[[ Data excerpts open ]]

(** ** Sessions across the handlers *)

(** X14. The handlers touch no session but the one of the request: after a
    signup, a login or a logout under one session id, a request under any
    other session id finds in its view context the user it found before. *)
Theorem handlers_leave_other_sessions
    BERLIN_BOROUGHS welcomeMessage hash compare o req w other :
  other.(sessionID) <> req.(sessionID) ->
  res_locals_user other
    (snd (post_signup BERLIN_BOROUGHS welcomeMessage hash o req w))
  = res_locals_user other w
  /\ res_locals_user other (snd (post_login compare o req w))
     = res_locals_user other w
  /\ res_locals_user other (snd (get_logout o req w)) = res_locals_user other w.
Proof.
  intros Hother. unfold res_locals_user. split; [|split].
  - signup_branches req o; try reflexivity;
      rewrite lookup_insert_ne by congruence; reflexivity.
  - login_branches compare req o; try reflexivity.
    rewrite lookup_insert_ne by congruence. reflexivity.
  - run_logout. destruct (destroy_error o); simpl; [reflexivity|].
    rewrite lookup_delete_ne by congruence. reflexivity.
Qed.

[[ Data excerpts closed ]]

- [About this task] Your answer must consist only of the lines from the one with "compare o req w))" through the final line of the entries, each retyped exactly.

- [Your solution]
  /\ res_locals_user other (snd (post_login compare o req w))
     = res_locals_user other w
  /\ res_locals_user other (snd (get_logout o req w)) = res_locals_user other w.
Proof.
  intros Hother. unfold res_locals_user. split; [|split].
  - signup_branches req o; try reflexivity;
      rewrite lookup_insert_ne by congruence; reflexivity.
  - login_branches compare req o; try reflexivity.
    rewrite lookup_insert_ne by congruence. reflexivity.
  - run_logout. destruct (destroy_error o); simpl; [reflexivity|].
    rewrite lookup_delete_ne by congruence. reflexivity.
Qed.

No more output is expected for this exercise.